Recipe: Kale and Eggs

Eggs aren't just for breakfast. Combine with leafy greens and rice for a perfect post-workout meal.

kale and eggsRecipe provided by Jen Widerstrom

Eggs aren’t just for breakfast. This protein packed power food can be combined with complex carbs and leafy greens to make the perfect post-workout meal. “Protein, healthy vegetables, carbs and fats are all represented here,” says The Biggest Loser trainer Jen Widerstrom. “I love this meal right after a workout. Use interesting rice, such as brown, black, wild or even a mix of them!”

Kale and Eggs
Serves 1

1 cup cooked rice
3–4 cups kale
Olive oil or coconut oil
A few cloves garlic, crushed
Himalayan pink sea salt
1/8 cup dried cranberries (optional)
1–2 eggs
1/8 cup pine nuts

Set cooked rice aside.
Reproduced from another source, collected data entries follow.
Lemma hourly_velocity_bound :
  truck_ok → ∃ vmin, 0 < vmin ∧ ∀ h, vmin <= hourly_velocity h.
Proof.
  intros (Hv & Hne & Hpos). destruct (positive_lower_bound _ Hpos) as (low & Hlow & Hall).
  exists (maximum_velocity truck_config * low). split; [by apply Rmult_lt_0_compat|].
  intros h. unfold hourly_velocity. apply Rmult_le_compat_l; [lra|].
  rewrite Forall_forall in Hall. apply Hall.
  eapply list_elem_of_lookup_2. by apply coefficient_lookup.
Qed.

(** The loop variables agree with the clock: the truck is [tv_within] time
    units into hour [h], at that hour's velocity, and the iterator has been
    advanced once per hour begun. *)
Definition on_clock (st : travel_state) (h : nat) : Prop :=
  tv_velocity st = hourly_velocity h ∧ tv_iter st = S h ∧
  0 <= tv_within st < 3600 ∧
  tv_timestamp st = 3600 * INR h + tv_within st.

Lemma travel_done fuel st : ¬ 0 < tv_distance st → travel fuel st = Ok st.
Proof. intros Hd. rewrite travel_eq. by case_decide. Qed.

(** One round of the loop when the rest of the edge fits in the hour. *)
Lemma travel_within st h fuel :
  truck_ok → on_clock st h → 0 < tv_distance st →
  tv_distance st / hourly_velocity h <= 3600 - tv_within st →
  0 < hourly_velocity h →
  ∃ st' h', travel (S fuel) st = Ok st' ∧ on_clock st' h' ∧
    tv_timestamp st <= tv_timestamp st' ∧
    covered h' (tv_within st') = covered h (tv_within st) + tv_distance st.
Proof.
  destruct st as [t d w v it]. unfold on_clock. cbn [tv_timestamp tv_distance tv_within tv_velocity tv_iter].
  intros (Hmax & Hne & Hall) (-> & -> & Hw & ->) Hd Hle Hvh.
  set (q := d / hourly_velocity h) in *.
  assert (q * hourly_velocity h = d) as Hq by (unfold q; field; lra).
  assert (0 < q) as Hq0 by (unfold q; by apply Rdiv_lt_0_compat).
  rewrite travel_eq. cbn [tv_timestamp tv_distance tv_within tv_velocity tv_iter].
  case_decide; [|done]. rewrite fdiv_Ok, bind_Ok by lra. cbv zeta. fold q.
  rewrite (Rmin_left q) by done. rewrite Hq.
  case_decide as Hroll.
  - rewrite cycle_next_coefficient, bind_Ok by done. cbn [fst snd].
    fold (hourly_velocity (S h)). rewrite travel_done by (cbn [tv_distance]; lra).
    eexists _, (S h). split; [done|].
    cbn [tv_timestamp tv_distance tv_within tv_velocity tv_iter]. unfold covered.
    rewrite S_INR. cbn [full_hours]. repeat split; try done; try lra. nra.
  - rewrite travel_done by (cbn [tv_distance]; lra).
    eexists _, h. split; [done|].
    cbn [tv_timestamp tv_distance tv_within tv_velocity tv_iter]. unfold covered.
    repeat split; try done; try lra.
Qed.
Definition creditSaleSchema : list SchemaPath := [
  path "buyerName" TString |> required |> trim |> minlength 2
    |> match_ Regex.alphanumeric;
  path "nationalId" TString |> required |> match_ Regex.nin;
  path "location" TString |> required |> trim |> minlength 2
    |> match_ Regex.alphanumeric;
  path "contacts" TString |> required |> match_ Regex.phone;
  path "amountDue" TNumber |> required |> min 10000;
  path "salesAgentName" TString |> required |> trim |> minlength 2
    |> match_ Regex.alphanumeric;
  path "dueDate" TDate |> required;
  path "produceName" TString |> required |> trim;
  path "produceType" TString |> required |> trim;
  path "tonnage" TNumber |> required |> min 1;
  path "dispatchDate" TDate |> required |> default Date_now;
  path "isPaid" TBoolean |> default (Literal (VBool false));
  path "paymentDate" TDate
].

End Schemas.

Inductive Collection : Type := Procurements | Sales.

(** A compiled model: its collection, its own paths, whether the schema
    asks for timestamps, the name of its discriminator key and, for a
    discriminator, the value that key must hold. *)
Record Model : Type := mkModel {
  modelName : string;
  collection : Collection;
  schema : list SchemaPath;
  timestamps : bool;
  discriminatorKey : option string;
  discriminatorValue : option string
}.

(** [mongoose.model('Procurement', procurementSchema)] *)
Definition Procurement : Model :=
  mkModel "Procurement" Procurements Schemas.procurementSchema false None None.

(** [mongoose.model('Sale', saleSchema)] *)
Definition Sale : Model :=
  mkModel "Sale" Sales Schemas.saleSchema true (Some "saleType") None.

(** [base.discriminator(name, childSchema)]: the union of both schemas in
    the collection and with the options of the base. *)
Definition discriminator (base : Model) (name : string)
    (child : list SchemaPath) : Model :=
  mkModel name (collection base) (schema base ++ child) (timestamps base)
    (discriminatorKey base) (Some name).

Definition CashSale : Model := discriminator Sale "Cash" Schemas.cashSaleSchema.
Definition CreditSale : Model := discriminator Sale "Credit" Schemas.creditSaleSchema.
Lemma quadratic_nonneg (x y : R) (u v : list R) :
  length u = length v ->
  0 <= x * x * Numpy.dot u u - 2 * x * y * Numpy.dot u v
       + y * y * Numpy.dot v v.
Proof.
  intros Hlen. rewrite <- (quadratic_expand x y u v Hlen).
  apply sumR_nonneg. clear Hlen.
  revert v; induction u as [|p u IH]; intros [|q v]; simpl; constructor.
  - apply (Rle_0_sqr (x * p - y * q)).
  - apply IH.
Qed.

(** Cauchy-Schwarz. *)
Lemma dot_R_cauchy_schwarz (u v : list R) :
  length u = length v ->
  Numpy.dot u v * Numpy.dot u v <= Numpy.dot u u * Numpy.dot v v.
Proof.
  intros Hlen.
  pose proof (dot_R_same_nonneg u) as HA.
  pose proof (dot_R_same_nonneg v) as HB.
  set (A := Numpy.dot u u) in *. set (B := Numpy.dot v v) in *.
  set (C := Numpy.dot u v) in *.
  destruct (Rle_lt_or_eq_dec 0 B HB) as [Bpos|Bzero].
  - pose proof (quadratic_nonneg B C u v Hlen) as Hq.
    fold A B C in Hq.
    assert (Hf : 0 <= B * (A * B - C * C)) by nra.
    assert (0 <= A * B - C * C); [|lra].
    destruct (Rle_or_lt 0 (A * B - C * C)) as [Hle|Hlt]; [exact Hle|].
    exfalso. assert (B * (A * B - C * C) < 0) by nra. lra.
  - rewrite <- Bzero.
    assert (HC : C = 0).
    { destruct (Req_dec C 0) as [HC|HC]; [exact HC|exfalso].
      pose proof (quadratic_nonneg 1 ((A + 1) / (2 * C)) u v Hlen) as Hq.
      fold A B C in Hq. rewrite <- Bzero in Hq.
      replace (1 * 1 * A - 2 * 1 * ((A + 1) / (2 * C)) * C
               + (A + 1) / (2 * C) * ((A + 1) / (2 * C)) * 0)
        with (-1) in Hq by (field; exact HC).
      lra. }
    rewrite HC. lra.
Qed.

Lemma rss_expand (a b : list R) (w : R) :
  length a = length b ->
  Modeling.residual_sum_of_squares a b w =
  Numpy.dot b b - 2 * w * Numpy.dot a b + w * w * Numpy.dot a a.
Proof.
  intros Hlen. unfold Modeling.residual_sum_of_squares.
  rewrite sum_axis0_R.
  replace (zip_with (fun x y => Numpy.square (y - w * x)) a b)
    with (zip_with (fun p q => Numpy.square (w * p - 1 * q)) a b).
  - rewrite (quadratic_expand w 1 a b Hlen). lra.
  - clear Hlen. revert b; induction a as [|x a IH]; intros [|y b]; simpl;
      try reflexivity.
    rewrite IH. f_equal. unfold Numpy.square. simpl. lra.
Qed.

(** The error as a parabola in [w] with vertex [w0], when
    [dot a b = dot a a * w0]. *)
Lemma rss_vertex (a b : list R) (w w0 : R) :
  length a = length b ->
  Numpy.dot a b = Numpy.dot a a * w0 ->
  Modeling.residual_sum_of_squares a b w =
  Modeling.residual_sum_of_squares a b w0
  + Numpy.dot a a * ((w - w0) * (w - w0)).
Proof.
  intros Hlen Hw0. rewrite !rss_expand by exact Hlen. rewrite Hw0. ring.
Qed.
(** [DELETE /api/drawing/:id] *)
Definition api_drawing_delete (st : state) (id : string) (body : jsval)
    (e : env) : state * response :=
  let userId := field body "userId" in
  let role := field body "role" in
  let owner := field body "owner" in
  if negb (strict_eq role (JStr Administrator))
     && negb (strict_eq userId owner)
  then (st, mkresponse 403 (success_false "Нет прав для удаления"))
  else
    match db_run (write_fault e) (delete_drawing (sqlite e) (JStr id))
                 (db st) with
    | RunErr err => (st, mkresponse 500 (error_body err))
    | RunOk d _ =>
        (with_db d st, mkresponse 200 (JObj [("success", JBool true)]))
    end.

(** [GET /api/users] *)
Definition api_users (st : state) (e : env) : response :=
  match read_fault e with
  | Some err => mkresponse 500 (JObj [("error", JStr err)])
  | None => mkresponse 200
              (js_array (map session_json
                             (select_sessions (sqlite e) (db st))))
  end.

(** *** The server as a transition system *)

Inductive input : Type :=
| Connection (sid : string)
| UserJoin (sid : string) (userData : jsval)
| DrawingEvent (sid : string) (data : jsval)
| TextEvent (sid : string) (data : jsval)
| TextUpdate (sid : string) (data : jsval)
| TextMove (sid : string) (data : jsval)
| TextDelete (sid : string) (data : jsval)
| Clear (sid : string) (userData : jsval)
| Disconnect (sid : string)
| Sweep
| HttpSave (body : jsval)
| HttpClear (body : jsval)
| HttpDelete (id : string) (body : jsval).

Definition step (st : state) (i : input) (e : env) : state * list emission :=
  match i with
  | Connection sid => (on_connection st sid, [])
  | UserJoin sid userData => fst (on_user_join st sid userData e)
  | DrawingEvent sid data => fst (on_drawing st sid data e)
  | TextEvent sid data => fst (on_text st sid data e)
  | TextUpdate sid data => fst (on_textUpdate st sid data e)
  | TextMove sid data => fst (on_textMove st sid data e)
  | TextDelete sid data => fst (on_textDelete st sid data e)
  | Clear sid userData => fst (on_clear st sid userData e)
  | Disconnect sid => fst (on_disconnect st sid e)
  | Sweep => (sweep st e, [])
  | HttpSave body => (fst (api_save st body e), [])
  | HttpClear body => (fst (api_clear st body e), [])
  | HttpDelete id body => (fst (api_drawing_delete st id body e), [])
  end.
(** ** The solver *)

Lemma sqrt_tau_sq : sqrt (_tau ^ 2) = 0.5.
Proof. unfold _tau. rewrite sqrt_pow2 by lra. reflexivity. Qed.

Lemma pysqrt_tau : pysqrt (_tau ^ 2) = Ok 0.5.
Proof.
  rewrite pysqrt_ok by (apply sq_nonneg). now rewrite sqrt_tau_sq.
Qed.

Lemma _f_ok (self : Player) (x delta v a : R) :
  mu self ^ 2 + v + exp x <> 0 ->
  _f self x delta v a = Ok (f_canonical (mu self) _tau delta v a x).
Proof.
  intros Hd. unfold _f, f_canonical. cbv zeta.
  rewrite pydiv_ok; [reflexivity |].
  assert (0 < (mu self ^ 2 + v + exp x) ^ 2).
  { destruct (Rtotal_order (mu self ^ 2 + v + exp x) 0) as [L | [E | G]];
      [| contradiction |]; nra. }
  lra.
Qed.

Lemma _f_zero_div (self : Player) (x delta v a : R) :
  mu self ^ 2 + v + exp x = 0 ->
  _f self x delta v a = Raise ZeroDivisionError.
Proof.
  intros Hd. unfold _f. cbv zeta. rewrite Hd.
  replace (2 * 0 ^ 2) with 0 by lra. now rewrite pydiv_zero.
Qed.

Lemma _f_raises (self : Player) (x delta v a : R) (e : exn) :
  _f self x delta v a = Raise e -> e = ZeroDivisionError.
Proof.
  destruct (Req_dec_T (mu self ^ 2 + v + exp x) 0) as [Z | N].
  - rewrite _f_zero_div by exact Z. congruence.
  - rewrite _f_ok by exact N. discriminate.
Qed.

(* the fraction of f lies above -1/2 when mu^2 + v >= 0 *)
Lemma f_fraction_lower (s delta ex : R) :
  0 <= s -> 0 < ex ->
  - (1 / 2) <= ex * (delta ^ 2 - s - ex) / (2 * (s + ex) ^ 2).
Proof.
  intros Hs He.
  assert (Hd : 0 < 2 * (s + ex) ^ 2) by nra.
  apply (Rmult_le_reg_r (2 * (s + ex) ^ 2)); [exact Hd |].
  unfold Rdiv. rewrite Rmult_assoc, Rinv_l by lra.
  pose proof (sq_nonneg delta). nra.
Qed.

Lemma bracket_search_first (fuel : nat) (self : Player) (delta v a : R) :
  0 <= v -> bracket_search (S fuel) self delta v a 1 = Ok 1%Z.
Proof.
  intros Hv. cbn [bracket_search]. rewrite pysqrt_tau. cbn [bind].
  pose proof (exp_pos (a - 1 * 0.5)) as He.
  pose proof (sq_nonneg (mu self)) as Hm.
  rewrite _f_ok by lra. cbn [bind].
  destruct (Rlt_dec _ 0) as [L | _]; [| reflexivity].
  exfalso. unfold f_canonical in L.
  pose proof (f_fraction_lower (mu self ^ 2 + v) delta (exp (a - 1 * 0.5))
                ltac:(lra) He) as Hf.
  replace (delta ^ 2 - mu self ^ 2 - v - exp (a - 1 * 0.5))
    with (delta ^ 2 - (mu self ^ 2 + v) - exp (a - 1 * 0.5)) in L by lra.
  rewrite tau_sq in L. lra.
Qed.

Lemma refine_done (fuel : nat) (self : Player) (delta v a A B fA fB : R) :
  Rabs (B - A) <= eps ->
  refine (S fuel) self delta v a A B fA fB = Ok A.
Proof.
  intros H. cbn [refine].
  destruct (Rgt_dec (Rabs (B - A)) eps) as [G | _]; [lra | reflexivity].
Qed.

(* once f(B) = 0 with fA <> 0, every step recomputes C = B and halves fA *)
Lemma refine_stuck (self : Player) (delta v a A B : R) :
  Rabs (B - A) > eps ->
  _f self B delta v a = Ok 0 ->
  forall (fuel : nat) (fA : R),
    fA <> 0 -> refine fuel self delta v a A B fA 0 = OutOfFuel.
Proof.
  intros Hgap HfB. induction fuel as [| fuel IH]; intros fA HfA;
    [reflexivity |].
  cbn [refine].
  destruct (Rgt_dec (Rabs (B - A)) eps) as [_ | N]; [| contradiction].
  rewrite pydiv_ok by lra. cbn [bind].
  replace (A + (A - B) * fA / (0 - fA)) with B by (field; lra).
  rewrite HfB. cbn [bind].
  destruct (Rlt_dec (0 * 0) 0) as [L | _]; [lra |].
  apply IH. lra.
Qed.

(** The solver on the lists of a period, when step 2 takes its first
    branch. *)
Lemma _newVol_first_branch (fuel : nat) (self : Player) (l : list game)
  (v delta D : R) :
  vol self <> 0 -> 0 <= v -> 0 < D ->
  v * Rsum (map (score_term (mu self)) l) = delta ->
  delta ^ 2 - phi self ^ 2 - v = D ->
  let a := ln (vol self ^ 2) in
  _newVol fuel self (map rating_to_mu (ratings l)) (map rd_to_phi (rds l))
    (scores l) v
  = (A' <- refine fuel self delta v a a (ln D)
             (f_canonical (mu self) _tau delta v a a)
             (f_canonical (mu self) _tau delta v a (ln D)) ;;
     Ok (exp (A' / 2))).
Proof.
  intros Hvol Hv HD Hdelta HDeq a. unfold _newVol.
  assert (0 < vol self ^ 2).
  { destruct (Rtotal_order (vol self) 0) as [L | [E | G]];
      [| contradiction |]; nra. }
  rewrite pylog_ok by assumption. cbn [bind]. fold a.
  unfold _delta. rewrite score_sum_games. cbn [bind]. rewrite Hdelta.
  destruct (Rgt_dec (delta ^ 2) (phi self ^ 2 + v)) as [_ | N]; [| lra].
  rewrite HDeq, pylog_ok by exact HD. cbn [bind].
  pose proof (sq_nonneg (mu self)).
  pose proof (exp_pos a). pose proof (exp_pos (ln D)).
  rewrite !_f_ok by lra. cbn [bind]. reflexivity.
Qed.

(** *** Values at the concrete inputs *)

Lemma g_val_0 : g_val 0 = 1.
Proof.
  unfold g_val. replace (1 + 3 * 0 ^ 2 / PI ^ 2) with 1.
  - rewrite sqrt_1. lra.
  - unfold Rdiv. lra.
Qed.

Lemma rating_to_mu_1500 : rating_to_mu 1500 = 0.
Proof. unfold rating_to_mu, Rdiv. lra. Qed.

Lemma rd_to_phi_0 : rd_to_phi 0 = 0.
Proof. unfold rd_to_phi, Rdiv. lra. Qed.

Lemma score_term_game_win : score_term 0 game_win = 2 / 3.
Proof.
  unfold score_term, game_win, g_rd, g_score, g_rating, E_val. cbn [fst snd].
  rewrite rd_to_phi_0, g_val_0.
  replace (rating_to_mu (1500 + SCALE * ln 2)) with (ln 2)
    by (unfold rating_to_mu; field; apply SCALE_neq_0).
  replace (-1 * 1 * (0 - ln 2)) with (ln 2) by lra.
  rewrite exp_ln by lra. lra.
Qed.

Lemma var_term_game_win : var_term 0 game_win = 2 / 9.
Proof.
  unfold var_term, game_win, g_rd, g_score, g_rating, E_val. cbn [fst snd].
  rewrite rd_to_phi_0, g_val_0.
  replace (rating_to_mu (1500 + SCALE * ln 2)) with (ln 2)
    by (unfold rating_to_mu; field; apply SCALE_neq_0).
  replace (-1 * 1 * (0 - ln 2)) with (ln 2) by lra.
  rewrite exp_ln by lra. lra.
Qed.

Lemma v_val_game_win : v_val 0 [game_win] = 9 / 2.
Proof.
  unfold v_val, Rsum. cbn [map fold_right]. rewrite var_term_game_win. lra.
Qed.

Lemma mu_1500 (rd v0 : R) : mu (__init__ 1500 rd v0) = 0.
Proof. cbn [__init__ mu]. apply rating_to_mu_1500. Qed.

Lemma mu_p_stuck : mu p_stuck = 0.
Proof. apply mu_1500. Qed.

Lemma phi_p_stuck : phi p_stuck = 1.
Proof. cbn. unfold rd_to_phi, SCALE. lra. Qed.

Lemma vol_stuck_sq : vol_stuck ^ 2 = exp (ln (7 / 2) - 7 / 1024).
Proof.
  unfold vol_stuck. cbn [pow]. rewrite Rmult_1_r, <- exp_plus.
  f_equal. lra.
Qed.

Lemma newVol_stuck (fuel : nat) :
  _newVol fuel p_stuck (map rating_to_mu (ratings [game_win]))
    (map rd_to_phi (rds [game_win])) (scores [game_win]) (9 / 2)
  = OutOfFuel.
Proof.
  assert (Hvs : 0 < vol_stuck) by apply exp_pos.
  rewrite (_newVol_first_branch fuel p_stuck [game_win] (9 / 2) 3 (7 / 2)).
  - cbv zeta. change (vol p_stuck) with vol_stuck.
    rewrite vol_stuck_sq, ln_exp, mu_p_stuck.
    set (a := ln (7 / 2) - 7 / 1024).
    assert (HfB : f_canonical 0 _tau 3 (9 / 2) a (ln (7 / 2)) = 0).
    { unfold f_canonical. rewrite exp_ln, tau_sq by lra. unfold a. lra. }
    rewrite HfB, refine_stuck; [reflexivity | | | ].
    + unfold a, eps.
      replace (ln (7 / 2) - (ln (7 / 2) - 7 / 1024)) with (7 / 1024) by lra.
      rewrite Rabs_right by lra. lra.
    + rewrite _f_ok.
      * rewrite mu_p_stuck, HfB. reflexivity.
      * rewrite mu_p_stuck, exp_ln by lra. lra.
    + unfold f_canonical. rewrite tau_sq.
      assert (He : 0 < exp a) by apply exp_pos.
      assert (Hlt : exp a < 7 / 2).
      { assert (exp a < exp (ln (7 / 2)))
          by (apply exp_increasing; unfold a; lra).
        rewrite exp_ln in * by lra. assumption. }
      replace ((a - a) / 0.25) with 0 by (unfold Rdiv; lra).
      assert (0 < exp a * (3 ^ 2 - 0 ^ 2 - 9 / 2 - exp a)) by nra.
      assert (0 < 2 * (0 ^ 2 + 9 / 2 + exp a) ^ 2) by nra.
      assert (0 < exp a * (3 ^ 2 - 0 ^ 2 - 9 / 2 - exp a)
                  / (2 * (0 ^ 2 + 9 / 2 + exp a) ^ 2))
        by (apply Rdiv_lt_0_compat; assumption).
      lra.
  - change (vol p_stuck) with vol_stuck. lra.
  - lra.
  - lra.
  - rewrite mu_p_stuck. unfold Rsum. cbn [map fold_right].
    rewrite score_term_game_win. lra.
  - rewrite phi_p_stuck. lra.
Qed.

Lemma _newVol_immediate (fuel : nat) (self : Player) (l : list game)
  (v delta : R) :
  vol self <> 0 -> 0 <= v ->
  v * Rsum (map (score_term (mu self)) l) = delta ->
  delta ^ 2 - phi self ^ 2 - v = vol self ^ 2 ->
  _newVol (S fuel) self (map rating_to_mu (ratings l)) (map rd_to_phi (rds l))
    (scores l) v
  = Ok (exp (ln (vol self ^ 2) / 2)).
Proof.
  intros Hvol Hv Hdelta HD.
  assert (0 < vol self ^ 2).
  { destruct (Rtotal_order (vol self) 0) as [L | [E | G]];
      [| contradiction |]; nra. }
  rewrite (_newVol_first_branch (S fuel) self l v delta (vol self ^ 2))
    by assumption.
  cbv zeta. rewrite refine_done; [reflexivity |].
  replace (ln (vol self ^ 2) - ln (vol self ^ 2)) with 0 by lra.
  rewrite Rabs_R0. unfold eps. lra.
Qed.

Lemma score_term_score_2 : score_term 0 game_score_2 = 3 / 2.
Proof.
  unfold score_term, game_score_2, g_rd, g_score, g_rating, E_val.
  cbn [fst snd].
  rewrite rd_to_phi_0, g_val_0, rating_to_mu_1500.
  replace (-1 * 1 * (0 - 0)) with 0 by lra.
  rewrite exp_0. lra.
Qed.

Lemma var_term_score_2 : var_term 0 game_score_2 = 1 / 4.
Proof.
  unfold var_term, game_score_2, g_rd, g_score, g_rating, E_val.
  cbn [fst snd].
  rewrite rd_to_phi_0, g_val_0, rating_to_mu_1500.
  replace (-1 * 1 * (0 - 0)) with 0 by lra.
  rewrite exp_0. lra.
Qed.

Lemma v_val_score_2 : v_val 0 [game_score_2] = 4.
Proof.
  unfold v_val, Rsum. cbn [map fold_right]. rewrite var_term_score_2. lra.
Qed.

Lemma mu_p_wide : mu p_wide = 0.
Proof. apply mu_1500. Qed.

Lemma phi_p_wide : phi p_wide = 4.
Proof. cbn. unfold rd_to_phi, SCALE. lra. Qed.

Lemma mu_p_even : mu p_even = 0.
Proof. apply mu_1500. Qed.

Lemma phi_p_even : phi p_even = 1.5.
Proof. cbn. unfold rd_to_phi, SCALE. lra. Qed.

Lemma update_stuck (fuel : nat) :
  update_player fuel [1500 + SCALE * ln 2] [0] [1] p_stuck
  = (p_stuck, OutOfFuel).
Proof.
  change (update_player fuel (ratings [game_win]) (rds [game_win])
            (scores [game_win]) p_stuck = (p_stuck, OutOfFuel)).
  rewrite update_player_games by discriminate.
  rewrite mu_p_stuck, v_val_game_win, newVol_stuck. reflexivity.
Qed.

Lemma update_score_2 :
  update_player 1 [1500] [0] [2] p_wide
  = (spec_update p_wide [game_score_2] (exp (ln (4 ^ 2) / 2)), Ok tt).
Proof.
  change (update_player 1 (ratings [game_score_2]) (rds [game_score_2])
            (scores [game_score_2]) p_wide
          = (spec_update p_wide [game_score_2] (exp (ln (4 ^ 2) / 2)), Ok tt)).
  rewrite update_player_games by discriminate.
  rewrite mu_p_wide, v_val_score_2.
  rewrite (_newVol_immediate 0 p_wide [game_score_2] 4 6).
  - reflexivity.
  - cbn. lra.
  - lra.
  - rewrite mu_p_wide. unfold Rsum. cbn [map fold_right].
    rewrite score_term_score_2. lra.
  - rewrite phi_p_wide. cbn [vol p_wide __init__]. lra.
Qed.

Lemma spec_update_mu_moves (self : Player) (l : list game) (vol' : R) :
  l <> [] -> 0 < vol' -> 0 < Rsum (map (score_term (mu self)) l) ->
  mu self < mu (spec_update self l vol').
Proof.
  intros Hl Hv Hs. unfold spec_update. cbv zeta. cbn [mu].
  pose proof (v_val_pos (mu self) l Hl) as Hvv. unfold v_val in Hvv.
  pose proof (widen_pos (phi self) vol' Hv) as Hw. unfold widen in Hw.
  set (pw := sqrt (phi self ^ 2 + vol' ^ 2)) in *.
  set (v := 1 / Rsum (map (var_term (mu self)) l)) in *.
  assert (0 < pw ^ 2) by nra.
  assert (0 < 1 / pw ^ 2) by (apply Rdiv_lt_0_compat; lra).
  assert (0 < 1 / v) by (apply Rdiv_lt_0_compat; lra).
  assert (0 < sqrt (1 / pw ^ 2 + 1 / v)) by (apply sqrt_lt_R0; lra).
  assert (0 < 1 / sqrt (1 / pw ^ 2 + 1 / v)) by (apply Rdiv_lt_0_compat; lra).
  set (pn := 1 / sqrt (1 / pw ^ 2 + 1 / v)) in *.
  assert (0 < pn ^ 2) by nra.
  assert (0 < pn ^ 2 * Rsum (map (score_term (mu self)) l))
    by (apply Rmult_lt_0_compat; assumption).
  lra.
Qed.

(** ** Where [update_player] can raise *)

Lemma _v_body_mono (self : Player) (rl rdl : list R) (i : nat) (s s' : R) :
  _v_body self rl rdl i s = Ok s' -> s <= s'.
Proof.
  unfold _v_body.
  destruct (index rl i) as [r | e |]; cbn [bind]; try discriminate.
  destruct (index rdl i) as [d | e |]; cbn [bind]; try discriminate.
  rewrite _E_ok, _g_ok. cbn [bind]. intros H. inversion H.
  pose proof (E_val_bounds (mu self) r d). pose proof (g_val_pos d).
  assert (0 <= g_val d ^ 2) by apply sq_nonneg.
  assert (0 <= g_val d ^ 2 * E_val (mu self) r d)
    by (apply Rmult_le_pos; lra).
  assert (0 <= g_val d ^ 2 * E_val (mu self) r d * (1 - E_val (mu self) r d))
    by (apply Rmult_le_pos; lra).
  lra.
Qed.

Lemma for_range_mono (ixs : list nat) (body : nat -> R -> result R) :
  (forall i s s', body i s = Ok s' -> s <= s') ->
  forall s s', for_range ixs body s = Ok s' -> s <= s'.
Proof.
  intros Hb. induction ixs as [| i ixs IH]; intros s s'; cbn [for_range].
  - intros H. inversion H. lra.
  - destruct (body i s) as [s1 | e |] eqn:E1; cbn [bind]; try discriminate.
    intros H. apply Hb in E1. apply IH in H. lra.
Qed.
Chop kale, then in a large pan, very lightly sauté the kale, using almost no oil, with garlic. Add a few cranks of salt. Do not overcook the kale but keep some of its crunch. Mix in the cranberries.

Meanwhile, fry egg(s) in a small amount of oil so the yoke is still runny but the egg whites are totally cooked through. In a separate pan with no oil, lightly brown the pine nuts. To serve, mix rice and kale, fluffing it together, and top with pine nuts and egg(s).